(Records contained in a dataset)
:::::
(** * DeFi risk agent: the tool registry, configuration, agent and executor

    A shallow embedding of [src/tools.py], [src/config.py],
    [src/agent_executor.py], [src/agent.py], [src/utils.py] and
    [main.py].

    Python values that come out of [response.json()] are modelled by the
    type [json]; a tool is a computation in a small monad [io] that
    threads the log of outbound requests and may raise a Python
    exception.  Every tool body is wrapped in [try_except], exactly as
    the source wraps it in [try: ... except Exception as e: ...]. *)

From Stdlib Require Import ZArith QArith String Ascii List Lia DecimalString.
From stdpp Require Import base strings gmap.
Import ListNotations.

#[local] Set Warnings "-register-all".

Local Open Scope string_scope.
Local Open Scope list_scope.
Local Open Scope Z_scope.

(** ** Python floats

    The tools convert upstream amounts with [float(...)], add them with
    the builtin [sum], divide, multiply, compare and format them.  These
    are operations of the interpreter, not of the repository, so they
    are taken as an interface.  The three laws are the only facts about
    binary64 arithmetic the development relies on: a number above zero
    is not zero, [x <= y] excludes [y < x], and a number above the
    integer [n] is above every smaller integer.  All three hold for
    IEEE doubles (a NaN satisfies none of the premises). *)

Class PyFloat := {
  float : Type;
  (** [float(n)] for an integer [n] that is in range *)
  f_of_Z : Z -> float;
  (** whether [float(n)] is defined ([OverflowError] otherwise) *)
  f_fits : Z -> bool;
  (** [float(s)] for a string [s]; [None] is [ValueError] *)
  f_parse : string -> option float;
  f_mul : float -> float -> float;
  f_div : float -> float -> float;
  (** the builtin [sum] on a non-empty list of floats *)
  f_sum : list float -> float;
  f_ltb : float -> float -> bool;
  f_leb : float -> float -> bool;
  (** [x == 0], the falsy floats *)
  f_is_zero : float -> bool;
  (** [format(x, ".2f")] *)
  f_fmt2 : float -> string;
  f_pos_nonzero : forall x, f_ltb (f_of_Z 0) x = true -> f_is_zero x = false;
  f_leb_not_gt : forall x y, f_leb x y = true -> f_ltb y x = false;
  f_gt_mono : forall x m n,
    m <= n -> f_ltb (f_of_Z n) x = true -> f_ltb (f_of_Z m) x = true
}.

(** An instance with exact rational arithmetic, used to evaluate the
    tools on concrete payloads.  It has no rounding, no overflow and no
    NaN; [f_parse] reads plain decimal numerals ([-12], [3.50]) only. *)

Module ExactFloat.

Definition is_digit (c : ascii) : bool :=
  let n := nat_of_ascii c in ((48 <=? n) && (n <=? 57))%nat.

(** value and number of digits of a digit string *)
Fixpoint digits (s : string) (acc : Z) (len : nat) : option (Z * nat) :=
  match s with
  | EmptyString => Some (acc, len)
  | String c s' =>
      if is_digit c
      then digits s' (10 * acc + Z.of_nat (nat_of_ascii c - 48)) (S len)
      else None
  end.

(** [split_dot s] cuts [s] at its first full stop *)
Fixpoint split_dot (s : string) : string * option string :=
  match s with
  | EmptyString => (EmptyString, None)
  | String c s' =>
      if Ascii.eqb c "."%char then (EmptyString, Some s')
      else let '(a, b) := split_dot s' in (String c a, b)
  end.

Definition parse_unsigned (s : string) : option Q :=
  let '(ip, fp) := split_dot s in
  match digits ip 0 0, digits (default EmptyString fp) 0 0 with
  | Some (i, li), Some (f, lf) =>
      if (li + lf =? 0)%nat then None
      else Some (Qred (inject_Z i + (f # Pos.of_nat (10 ^ lf)))%Q)
  | _, _ => None
  end.

Definition parse (s : string) : option Q :=
  match s with
  | String "-" s' => option_map Qopp (parse_unsigned s')
  | String "+" s' => parse_unsigned s'
  | _ => parse_unsigned s
  end.

(** nearest integer, ties to even *)
Definition round_half_even (x : Q) : Z :=
  let n := Qnum x in
  let d := Zpos (Qden x) in
  let q := n / d in
  let r := n mod d in
  match 2 * r ?= d with
  | Lt => q
  | Gt => q + 1
  | Eq => if Z.even q then q else q + 1
  end.

Definition two_digits (z : Z) : string :=
  (if z <? 10 then "0" else "") +:+ NilZero.string_of_int (Z.to_int z).

Definition fmt2 (x : Q) : string :=
  let c := Z.abs (round_half_even (x * inject_Z 100)%Q) in
  (if Qnum x <? 0 then "-" else "")
  +:+ NilZero.string_of_int (Z.to_int (c / 100)) +:+ "." +:+ two_digits (c mod 100).

Definition ltb (x y : Q) : bool := negb (Qle_bool y x).

Definition is_zero (x : Q) : bool := Qnum x =? 0.

Lemma pos_nonzero (x : Q) : ltb (inject_Z 0) x = true -> is_zero x = false.
Proof.
  destruct x as [n d]. unfold ltb, is_zero, Qle_bool. simpl.
  rewrite Z.mul_1_r. intros Hlt. apply Z.eqb_neq. intros ->.
  discriminate Hlt.
Qed.

Lemma leb_not_gt (x y : Q) : Qle_bool x y = true -> ltb y x = false.
Proof. unfold ltb. now intros ->. Qed.

Lemma gt_mono (x : Q) (m n : Z) :
  m <= n -> ltb (inject_Z n) x = true -> ltb (inject_Z m) x = true.
Proof.
  intros Hmn. unfold ltb.
  destruct (Qle_bool x (inject_Z m)) eqn:Hm; [ | reflexivity ].
  apply Qle_bool_iff in Hm.
  assert (Hn : (x <= inject_Z n)%Q).
  { apply Qle_trans with (inject_Z m); [exact Hm | ]. now rewrite <- Zle_Qle. }
  apply Qle_bool_iff in Hn. now rewrite Hn.
Qed.
(** * StretchShaderFactory: the overscroll stretch shader and its uniforms

    A shallow embedding of
    [libs/renderengine/skia/filters/StretchShaderFactory.cpp]:
    the SkSL program [stretchShader] (functions [easeIn],
    [computeOverscrollStart], [computeOverscrollEnd], [computeOverscroll]
    and [main]) and the C++ method [StretchShaderFactory::createSkShader]
    that derives the uniforms of that program from a [StretchEffect].

    Every quantity of the source is a [float].  The embedding is written
    once over an interface of float operations ([FloatOps]); two instances
    are given:
    - [binary32], IEEE 754 single precision as specified by [SpecFloat],
      the arithmetic of the program: the program is run on it bit for
      bit, and the properties of its arithmetic (continuity at the
      boundary, order of the remapped positions, range of the divisors)
      are proved from the rounding of [SpecFloat], which is related to
      the exact result in [Q];
    - [Q], exact rational arithmetic, the idealisation of the program.
    Properties that only depend on the control flow of the program are
    proved for every instance that satisfies the comparison laws
    [FloatLaws], hence for both. *)

From Stdlib Require Import ZArith QArith Qabs Qpower Lqa Lia Bool.
From Stdlib Require Import Floats.SpecFloat.

(** ** The float interface *)

Declare Scope float_scope.
Delimit Scope float_scope with F.

(** The operations the source applies to [float] values: the four
    arithmetic operators, unary minus, [abs], the comparisons [<], [<=]
    and [==], and the literals [0], [1] and [0.7f]. *)
Class FloatOps (F : Type) : Type := {
  fadd : F -> F -> F;
  fsub : F -> F -> F;
  fmul : F -> F -> F;
  fdiv : F -> F -> F;
  fneg : F -> F;
  fabs : F -> F;
  flt : F -> F -> bool;
  fle : F -> F -> bool;
  feq : F -> F -> bool;
  fzero : F;
  fone : F;
  f0_7 : F
}.

(** [x > y] and [x >= y] are [y < x] and [y <= x]. *)
Definition fgt {F} `{FloatOps F} (x y : F) : bool := flt y x.
Definition fge {F} `{FloatOps F} (x y : F) : bool := fle y x.

Notation "x + y" := (fadd x y) : float_scope.
Notation "x - y" := (fsub x y) : float_scope.
Notation "x * y" := (fmul x y) : float_scope.
Notation "x / y" := (fdiv x y) : float_scope.
Notation "- x" := (fneg x) : float_scope.
Notation "x <? y" := (flt x y) : float_scope.
Notation "x <=? y" := (fle x y) : float_scope.
Notation "x >? y" := (fgt x y) : float_scope.
Notation "x >=? y" := (fge x y) : float_scope.
Notation "x =? y" := (feq x y) : float_scope.
Notation "0" := fzero : float_scope.
Notation "1" := fone : float_scope.

(** What the control flow of the program relies on: a strict comparison
    that holds excludes the converse comparisons, and [==] excludes both
    strict ones.  Nothing is assumed of the arithmetic. *)
Class FloatLaws (F : Type) {ops : FloatOps F} : Prop := {
  flt_asym : forall x y : F, flt x y = true -> flt y x = false;
  flt_not_ge : forall x y : F, flt x y = true -> fle y x = false;
  feq_not_lt : forall x y : F, feq x y = true -> flt x y = false /\ flt y x = false
}.

Arguments FloatLaws F {ops}.

(** ** The SkSL program [stretchShader] *)

Section Shader.

Context {F : Type} `{FloatOps F}.
Local Open Scope float_scope.

(** The built-in [mix(x, y, a)] of GLSL and SkSL, the linear blend
    [x * (1 - a) + y * a]. *)
Definition mix (x y a : F) : F := x * (1 - a) + y * a.

Definition easeIn (t d : F) : F := t * d.
Lemma age_factor_2015 (cy : Z) :
  2021 <= cy <= 2030 -> age_factor cy 2015 = 0.9%Q.
Proof.
  intros H.
  assert (E : cy = 2021 \/ cy = 2022 \/ cy = 2023 \/ cy = 2024 \/ cy = 2025 \/
              cy = 2026 \/ cy = 2027 \/ cy = 2028 \/ cy = 2029 \/ cy = 2030) by lia.
  repeat (destruct E as [-> | E]; [reflexivity |]). subst cy. reflexivity.
Qed.

(** C5, amended: for the sample property in a year in which the home is
    6 to 15 years old, the medium tier gives base usage 13600/13, the
    factors are 0.9 (age), 1.0 (bedrooms), 1.15 (south zone, prefix
    "787") and 1.5 (July), and the bill is their product with the rate
    0.12, which is 63342/325 (about 194.90). *)
Theorem austin_july_bill (cy : Z) :
  2021 <= cy <= 2030 ->
  tier_of 2000 = Medium /\
  (base_usage default_config 2000 == 13600 # 13)%Q /\
  age_factor cy 2015 = 0.9%Q /\
  bedroom_factor 3 = 1.0%Q /\
  climate_factor default_config (VStr "78701") = Ok 1.15%Q /\
  month_factor default_config (VNum 7) = Ok 1.50%Q /\
  exists bill,
    estimate_monthly_bill default_config cy property_austin
      (Some (utility_rate 0.12)) (VNum 7) = Ok bill /\
    (bill == base_usage default_config 2000 * 0.9 * 1.0 * 1.15 * 1.5 * 0.12)%Q /\
    (bill == 63342 # 325)%Q.
Proof.
  intros Hcy. pose proof (age_factor_2015 cy Hcy) as Hage.
  repeat (split; [first [exact Hage | reflexivity] |]).
  unfold estimate_monthly_bill, estimate_monthly_bill_body.
  change (dict_get "square_footage" (VNum 0) property_austin) with (VNum 2000).
  change (dict_get "year_built" (VNum 2000) property_austin) with (VNum 2015).
  change (dict_get "bedrooms" (VNum 3) property_austin) with (VNum 3).
  change (dict_get "zip_code" (VStr "") property_austin) with (VStr "78701").
  change (rate_of (Some (utility_rate 0.12))) with (VNum 0.12).
  simpl as_num. cbn [mbind result_bind]. rewrite Hage.
  eexists. split; [vm_compute; reflexivity |].
  split; reflexivity.
Qed.
Definition translate (text : text_arg) (src tgt : string)
  : action (list string) :=
  try_except (translate_body text src tgt).

(** *** [fill_mask], lines 57-88

    [k] is the argument [topk]; a caller that leaves it out gets 10. *)

Definition fill_mask_body (text : string) (src : string) (k : Z)
  : py (list string) :=
  langs ← load_global "supported_languages";
  known ← lift (py_in src langs);
  if negb known then
    raise (ValueError ("Unsupported source language: " +:+ src))
  else
  let text := "</s> " +:+ text +:+ " </s> " +:+ src in   (* line 74 *)
  log_call (CallTokenizer [text] false) ;;
  encoded ← (fun s => (s, tokenizer_call (tokenizer s) [text] false));
  let ids := input_ids encoded in
  log_call (CallForward ids) ;;
  logits ← lift (forward ids);
  row ← lift (index ids 0);
  mask ← (fun s => (s, Returned (mask_token_id (tokenizer s))));
  masked_index ← lift (item (nonzero_eq row mask));
  logits0 ← lift (index logits 0);
  at_mask ← lift (index logits0 masked_index);
  let probs := softmax at_mask in
  top ← lift (topk probs k);
  let predictions := snd top in
  log_call (CallDecode predictions) ;;
  decoded ← lift (decode predictions false);
  mret (split decoded).

Definition fill_mask (text : string) (src : string) (k : Z)
  : action (list string) :=
  try_except (fill_mask_body text src k).

(** *** [supported_languages], lines 91-99 *)

Definition supported_languages : py pyobj :=
  load_global "supported_languages".

(** *** Loading the module

    The statements of the module in order, for a tokenizer [tk] as
    [from_pretrained] loaded it.  A decorated [def f] evaluates the
    decorator on the new function object and binds the result to [f]. *)
Definition def_action (name : string) (s : state) : state :=
  let '(s', f) := jaseci_action "translator" (PyFunction name) s in
  store_global name f s'.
:::::
Instructions for the task: All that is wanted is the number of lines in the records that include the string "SpecFloat".

Task solution: 3